- Brief: After finding the line containing "From Stdlib Require" below, please output that line and each following one through the line containing "String _ _, EmptyString => false", exactly as written.

- Supplied entries:

- Opening Delimiter -

(** * GCEMetadataScripts: a shallow embedding of [main.go]

    The development follows
    [metadata_scripts/GCEMetadataScripts/main.go]: the regular
    expressions of the storage URL matcher and [findMatch], the
    downloaders, the recursive [run] method of [metadataScript], the
    temp-file runners, [parseMetadata], [runScripts] and [main].

    Go strings are byte sequences; they are modelled by [string] (a list
    of 8-bit [ascii]).  Everything the program does to the outside
    world (file system, child processes, HTTP, object storage, logging)
    is modelled by explicit state passing over a [World] that records
    the history of effects, the outside world's answers being given by
    an [Env] of oracles that may depend on that history. *)

From Stdlib Require Import ZArith Ascii String Lia Bool.
From stdpp Require Import gmap strings list sorting.

Local Open Scope Z_scope.
Local Open Scope stdpp_scope.

(** ** Byte strings *)

Module Bytes.

Abbreviation len := String.length.

(** [s[n:]] for [n <= len s]. *)
Fixpoint sdrop (n : nat) (s : string) : string :=
  match n, s with
  | O, _ => s
  | S n', String _ s' => sdrop n' s'
  | S _, EmptyString => EmptyString
  end.

(** [s[:n]] for [n <= len s]. *)
Fixpoint stake (n : nat) (s : string) : string :=
  match n, s with
  | O, _ => EmptyString
  | S n', String c s' => String c (stake n' s')
  | S _, EmptyString => EmptyString
  end.

(** The text consumed when going from input [s] to its suffix [s']. *)
Definition consumed (s s' : string) : string :=
  stake (len s - len s') s.

Fixpoint has_prefix (p s : string) : bool :=
  match p, s with
  | EmptyString, _ => true
  | String a p', String b s' => if Ascii.eqb a b then has_prefix p' s' else false
  | String _ _, EmptyString => false
  end.

(** [strings.HasSuffix]. *)
Definition has_suffix (s suffix : string) : bool :=
  (len suffix <=? len s)%nat &&
  String.eqb (sdrop (len s - len suffix) s) suffix.

Fixpoint mem (c : ascii) (s : string) : bool :=
  match s with
  | EmptyString => false
  | String a s' => Ascii.eqb a c || mem c s'
  end.

Fixpoint all (f : ascii -> bool) (s : string) : bool :=
  match s with
  | EmptyString => true
  | String a s' => f a && all f s'
  end.

Lemma sapp_cons c s t : String c s +:+ t = String c (s +:+ t).
Proof. reflexivity. Qed.

Lemma sapp_nil_l t : "" +:+ t = t.
Proof. reflexivity. Qed.

Lemma sapp_nil_r s : s +:+ "" = s.
Proof. induction s as [|c s IH]; [done|]. by rewrite sapp_cons, IH. Qed.

Lemma sapp_assoc s t u : (s +:+ t) +:+ u = s +:+ t +:+ u.
Proof. induction s as [|c s IH]; [done|]. by rewrite !sapp_cons, IH. Qed.

Lemma len_app s t : len (s +:+ t) = (len s + len t)%nat.
Proof. induction s as [|c s IH]; [done|]. rewrite sapp_cons. simpl. by rewrite IH. Qed.

Lemma sdrop_app s t : sdrop (len s) (s +:+ t) = t.
Proof. induction s as [|c s IH]; [by destruct t|]. by rewrite sapp_cons. Qed.

Lemma stake_app s t : stake (len s) (s +:+ t) = s.
Proof. induction s as [|c s IH]; [by destruct t|]. rewrite sapp_cons. simpl. by rewrite IH. Qed.

Lemma stake_sdrop n s : stake n s +:+ sdrop n s = s.
Proof.
  revert s. induction n as [|n IH]; intros [|c s]; simpl; try done.
  by rewrite sapp_cons, IH.
Qed.

Lemma len_sdrop n s : len (sdrop n s) = (len s - n)%nat.
Proof. revert s. induction n as [|n IH]; intros [|c s]; simpl; auto with lia. Qed.

Lemma len_stake n s : len (stake n s) = Nat.min n (len s).
Proof. revert s. induction n as [|n IH]; intros [|c s]; simpl; auto with lia. Qed.

Lemma consumed_app s t : consumed (s +:+ t) t = s.
Proof.
  unfold consumed. rewrite len_app.
  replace (len s + len t - len t)%nat with (len s) by lia. apply stake_app.
Qed.

Lemma consumed_self s : consumed s s = "".
Proof. unfold consumed. rewrite Nat.sub_diag. by destruct s. Qed.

- Closing Delimiter -

- Solution to the problem:
From Stdlib Require Import ZArith Ascii String Lia Bool.
From stdpp Require Import gmap strings list sorting.

Local Open Scope Z_scope.
Local Open Scope stdpp_scope.

(** ** Byte strings *)

Module Bytes.

Abbreviation len := String.length.

(** [s[n:]] for [n <= len s]. *)
Fixpoint sdrop (n : nat) (s : string) : string :=
  match n, s with
  | O, _ => s
  | S n', String _ s' => sdrop n' s'
  | S _, EmptyString => EmptyString
  end.

(** [s[:n]] for [n <= len s]. *)
Fixpoint stake (n : nat) (s : string) : string :=
  match n, s with
  | O, _ => EmptyString
  | S n', String c s' => String c (stake n' s')
  | S _, EmptyString => EmptyString
  end.

(** The text consumed when going from input [s] to its suffix [s']. *)
Definition consumed (s s' : string) : string :=
  stake (len s - len s') s.

Fixpoint has_prefix (p s : string) : bool :=
  match p, s with
  | EmptyString, _ => true
  | String a p', String b s' => if Ascii.eqb a b then has_prefix p' s' else false
  | String _ _, EmptyString => false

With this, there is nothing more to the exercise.